(* ===== verification/UtxoStateMerge.v ===== *)
(** * Merging the blocks of a mergeset

    Which transactions of a merged block are accepted, stated without reference to the
    algorithm, and what accepting them does to the UTXO set, the diff, the multiset hash and
    the fees; then the lemma that [merge_block] implements it. *)

From Stdlib Require Import ZArith Lia Bool SpecFloat Permutation.
From stdpp Require Import base gmap numbers list.
From S2P Require Import Prelude Tx Utxo UtxoProps Uint UintLemmas GhostdagStore Difficulty Header Hashing ScriptEngine ScriptSafety Mass MassProps TxValidator TxValidatorLemmas TxValidatorProps U3072 U3072Lemmas UtxoTotals MuHash MuHashProps Coinbase Body MergesetOrder UtxoState UtxoStateValid.

#[local] Open Scope Z_scope.

(** ** Which transactions are accepted *)

Section Accept.
Context `{CS : CryptoSpec} `{ElementStream} (v : TransactionValidator).

(** [vt] is [tx] with the entries of [U] it spends and its fee, and is accepted. *)
Record valid_in (flags : TxValidationFlags) (U : UtxoCollection) (pov : Z) (tx : Transaction) (vt : ValidatedTransaction) : Prop := mk_valid_in {
  va_tx : v_tx (vt_populated vt) = tx;
  va_entries : Forall2 (fun i e => U !! in_previous_outpoint i = Some e) (tx_inputs tx) (v_entries (vt_populated vt));
  va_spend : accepted_spend v flags (vt_populated vt) pov (vt_calculated_fee vt)
}.

(** Exactly the valid transactions of a list, in order, with their indices from [i]. *)
Inductive selects (flags : TxValidationFlags) (U : UtxoCollection) (pov : Z) : nat -> list Transaction -> list (ValidatedTransaction * Z) -> Prop :=
| sel_nil i : selects flags U pov i [] []
| sel_accept i tx txs vt l : valid_in flags U pov tx vt -> selects flags U pov (S i) txs l -> selects flags U pov i (tx :: txs) ((vt, Z.of_nat i mod U32) :: l)
| sel_reject i tx txs l : (forall vt, ~ valid_in flags U pov tx vt) -> selects flags U pov (S i) txs l -> selects flags U pov i (tx :: txs) l.

Lemma selects_sublist flags U pov i txs l : selects flags U pov i txs l -> (fun p => v_tx (vt_populated p.1)) <$> l `sublist_of` txs.
Proof using. induction 1 as [|i tx txs vt l Hv Hs IH|i tx txs l Hn Hs IH]; [constructor| |by constructor]. rewrite fmap_cons. cbn [fst]. rewrite (va_tx _ _ _ _ _ Hv). by constructor. Qed.

Lemma selects_valid flags U pov i txs l : selects flags U pov i txs l -> Forall (fun p => v_tx (vt_populated p.1) ∈ txs /\ valid_in flags U pov (v_tx (vt_populated p.1)) p.1) l.
Proof using.
  induction 1 as [|i tx txs vt l Hv Hs IH|i tx txs l Hn Hs IH]; [constructor| |].
  - constructor; [cbn [fst]; rewrite (va_tx _ _ _ _ _ Hv); split; [left|done]|]. eapply Forall_impl; [exact IH|]. intros p [Hp ?]. split; [by right|done].
  - eapply Forall_impl; [exact IH|]. intros p [Hp ?]. split; [by right|done].
Qed.

(** ** The algorithm selects them *)

Lemma view_entries_spec view ins : (exists es, view_entries view ins = Ok es /\ Forall2 (fun i e => view (in_previous_outpoint i) = Some e) ins es) \/
  (view_entries view ins = Err MissingTxOutpoints /\ forall es, ~ Forall2 (fun i e => view (in_previous_outpoint i) = Some e) ins es).
Proof using.
  induction ins as [|i ins IH]; cbn [view_entries]; [left; exists []; split; [done|constructor]|]. destruct (view (in_previous_outpoint i)) as [e|] eqn:Hi.
  - destruct IH as [(es & -> & Hes)|[-> Hn]]; cbn [obind]; [left; exists (e :: es); split; [done|by constructor]|]. right. split; [done|].
    intros es Hf. inversion Hf; subst. by eapply Hn.
  - right. split; [done|]. intros es Hf. inversion Hf; subst. congruence.
Qed.

Lemma Forall2_fun (view : TransactionOutpoint -> option UtxoEntry) ins es es' :
  Forall2 (fun i e => view (in_previous_outpoint i) = Some e) ins es -> Forall2 (fun i e => view (in_previous_outpoint i) = Some e) ins es' -> es = es'.
Proof using. intros Hf. revert es'. induction Hf; intros es' Hf'; inversion Hf'; subst; [done|]. f_equal; [congruence|auto]. Qed.
End Accept.

Section Select.
Context {R St : Type} `{GhostdagStoreReader St} `{MergeJoin} `{CS : CryptoSpec} `{ElementStreamSpec} `{ModInverseSpec} (self : VirtualStateProcessor R St).
Let v := vp_transaction_validator self.
Hypothesis Hv : validator_ok v.

Lemma validate_transaction_decided env tx view U pov flags : (forall o, view o = U !! o) -> map_Forall (entry_ok v) U -> tx_ok v tx -> is_coinbase tx = false ->
  0 <= pov < 2 ^ 62 -> env_ok env tx -> flags <> FlagSkipMassCheck ->
  decided (validate_transaction_in_utxo_context self env tx view pov flags) (valid_in v flags U pov tx).
Proof using CS Hv.
  intros Hview HU Htx Hcb Hpov Henv Hfl. unfold validate_transaction_in_utxo_context. destruct (view_entries_spec view (tx_inputs tx)) as [(es & -> & Hes)|[-> Hn]]; cbn [obind].
  - assert (HesU : Forall2 (fun i e => U !! in_previous_outpoint i = Some e) (tx_inputs tx) es) by (eapply Forall2_impl; [exact Hes|]; intros i e; cbv beta; by rewrite Hview).
    assert (Hok : Forall2 (fun i e => entry_ok v (in_previous_outpoint i) e) (tx_inputs tx) es) by (eapply Forall2_impl; [exact HesU|]; intros i e Hie; by apply HU in Hie).
    assert (Hlen : length (tx_inputs tx) = length es) by (by eapply Forall2_length). unfold populated_new. rewrite <-Hlen, Nat.eqb_refl. cbn [rassert obind].
    destruct (validate_decided v Hv env tx es pov flags Htx Hcb Hok Hpov Henv Hfl) as [(fee & Hf & Ha)|(e & Hf & Hn)]; fold v; rewrite Hf; cbn [obind].
    + left. eexists. split; [done|]. by split.
    + right. exists e. split; [done|]. intros [[tx' es'] fee] [Htx' Hes' Ha]. cbn in *. subst tx'. rewrite (Forall2_fun (fun o => U !! o) _ _ _ Hes' HesU) in Ha. by eapply Hn.
  - right. eexists. split; [done|]. intros vt [_ Hes _]. eapply Hn, Forall2_impl; [exact Hes|]. intros i e. cbv beta. by rewrite Hview.
Qed.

■ **Your instructions**
Start at the first line and transcribe the data exactly through the last.

■ **Answer space**
(* ===== verification/UtxoStateMerge.v ===== *)
(** * Merging the blocks of a mergeset

    Which transactions of a merged block are accepted, stated without reference to the
    algorithm, and what accepting them does to the UTXO set, the diff, the multiset hash and
    the fees; then the lemma that [merge_block] implements it. *)

From Stdlib Require Import ZArith Lia Bool SpecFloat Permutation.
From stdpp Require Import base gmap numbers list.
From S2P Require Import Prelude Tx Utxo UtxoProps Uint UintLemmas GhostdagStore Difficulty Header Hashing ScriptEngine ScriptSafety Mass MassProps TxValidator TxValidatorLemmas TxValidatorProps U3072 U3072Lemmas UtxoTotals MuHash MuHashProps Coinbase Body MergesetOrder UtxoState UtxoStateValid.

#[local] Open Scope Z_scope.

(** ** Which transactions are accepted *)

Section Accept.
Context `{CS : CryptoSpec} `{ElementStream} (v : TransactionValidator).

(** [vt] is [tx] with the entries of [U] it spends and its fee, and is accepted. *)
Record valid_in (flags : TxValidationFlags) (U : UtxoCollection) (pov : Z) (tx : Transaction) (vt : ValidatedTransaction) : Prop := mk_valid_in {
  va_tx : v_tx (vt_populated vt) = tx;
  va_entries : Forall2 (fun i e => U !! in_previous_outpoint i = Some e) (tx_inputs tx) (v_entries (vt_populated vt));
  va_spend : accepted_spend v flags (vt_populated vt) pov (vt_calculated_fee vt)
}.

(** Exactly the valid transactions of a list, in order, with their indices from [i]. *)
Inductive selects (flags : TxValidationFlags) (U : UtxoCollection) (pov : Z) : nat -> list Transaction -> list (ValidatedTransaction * Z) -> Prop :=
| sel_nil i : selects flags U pov i [] []
| sel_accept i tx txs vt l : valid_in flags U pov tx vt -> selects flags U pov (S i) txs l -> selects flags U pov i (tx :: txs) ((vt, Z.of_nat i mod U32) :: l)
| sel_reject i tx txs l : (forall vt, ~ valid_in flags U pov tx vt) -> selects flags U pov (S i) txs l -> selects flags U pov i (tx :: txs) l.

Lemma selects_sublist flags U pov i txs l : selects flags U pov i txs l -> (fun p => v_tx (vt_populated p.1)) <$> l `sublist_of` txs.
Proof using. induction 1 as [|i tx txs vt l Hv Hs IH|i tx txs l Hn Hs IH]; [constructor| |by constructor]. rewrite fmap_cons. cbn [fst]. rewrite (va_tx _ _ _ _ _ Hv). by constructor. Qed.

Lemma selects_valid flags U pov i txs l : selects flags U pov i txs l -> Forall (fun p => v_tx (vt_populated p.1) ∈ txs /\ valid_in flags U pov (v_tx (vt_populated p.1)) p.1) l.
Proof using.
  induction 1 as [|i tx txs vt l Hv Hs IH|i tx txs l Hn Hs IH]; [constructor| |].
  - constructor; [cbn [fst]; rewrite (va_tx _ _ _ _ _ Hv); split; [left|done]|]. eapply Forall_impl; [exact IH|]. intros p [Hp ?]. split; [by right|done].
  - eapply Forall_impl; [exact IH|]. intros p [Hp ?]. split; [by right|done].
Qed.

(** ** The algorithm selects them *)

Lemma view_entries_spec view ins : (exists es, view_entries view ins = Ok es /\ Forall2 (fun i e => view (in_previous_outpoint i) = Some e) ins es) \/
  (view_entries view ins = Err MissingTxOutpoints /\ forall es, ~ Forall2 (fun i e => view (in_previous_outpoint i) = Some e) ins es).
Proof using.
  induction ins as [|i ins IH]; cbn [view_entries]; [left; exists []; split; [done|constructor]|]. destruct (view (in_previous_outpoint i)) as [e|] eqn:Hi.
  - destruct IH as [(es & -> & Hes)|[-> Hn]]; cbn [obind]; [left; exists (e :: es); split; [done|by constructor]|]. right. split; [done|].
    intros es Hf. inversion Hf; subst. by eapply Hn.
  - right. split; [done|]. intros es Hf. inversion Hf; subst. congruence.
Qed.

Lemma Forall2_fun (view : TransactionOutpoint -> option UtxoEntry) ins es es' :
  Forall2 (fun i e => view (in_previous_outpoint i) = Some e) ins es -> Forall2 (fun i e => view (in_previous_outpoint i) = Some e) ins es' -> es = es'.
Proof using. intros Hf. revert es'. induction Hf; intros es' Hf'; inversion Hf'; subst; [done|]. f_equal; [congruence|auto]. Qed.
End Accept.

Section Select.
Context {R St : Type} `{GhostdagStoreReader St} `{MergeJoin} `{CS : CryptoSpec} `{ElementStreamSpec} `{ModInverseSpec} (self : VirtualStateProcessor R St).
Let v := vp_transaction_validator self.
Hypothesis Hv : validator_ok v.

Lemma validate_transaction_decided env tx view U pov flags : (forall o, view o = U !! o) -> map_Forall (entry_ok v) U -> tx_ok v tx -> is_coinbase tx = false ->
  0 <= pov < 2 ^ 62 -> env_ok env tx -> flags <> FlagSkipMassCheck ->
  decided (validate_transaction_in_utxo_context self env tx view pov flags) (valid_in v flags U pov tx).
Proof using CS Hv.
  intros Hview HU Htx Hcb Hpov Henv Hfl. unfold validate_transaction_in_utxo_context. destruct (view_entries_spec view (tx_inputs tx)) as [(es & -> & Hes)|[-> Hn]]; cbn [obind].
  - assert (HesU : Forall2 (fun i e => U !! in_previous_outpoint i = Some e) (tx_inputs tx) es) by (eapply Forall2_impl; [exact Hes|]; intros i e; cbv beta; by rewrite Hview).
    assert (Hok : Forall2 (fun i e => entry_ok v (in_previous_outpoint i) e) (tx_inputs tx) es) by (eapply Forall2_impl; [exact HesU|]; intros i e Hie; by apply HU in Hie).
    assert (Hlen : length (tx_inputs tx) = length es) by (by eapply Forall2_length). unfold populated_new. rewrite <-Hlen, Nat.eqb_refl. cbn [rassert obind].
    destruct (validate_decided v Hv env tx es pov flags Htx Hcb Hok Hpov Henv Hfl) as [(fee & Hf & Ha)|(e & Hf & Hn)]; fold v; rewrite Hf; cbn [obind].
    + left. eexists. split; [done|]. by split.
    + right. exists e. split; [done|]. intros [[tx' es'] fee] [Htx' Hes' Ha]. cbn in *. subst tx'. rewrite (Forall2_fun (fun o => U !! o) _ _ _ Hes' HesU) in Ha. by eapply Hn.
  - right. eexists. split; [done|]. intros vt [_ Hes _]. eapply Hn, Forall2_impl; [exact Hes|]. intros i e. cbv beta. by rewrite Hview.
Qed.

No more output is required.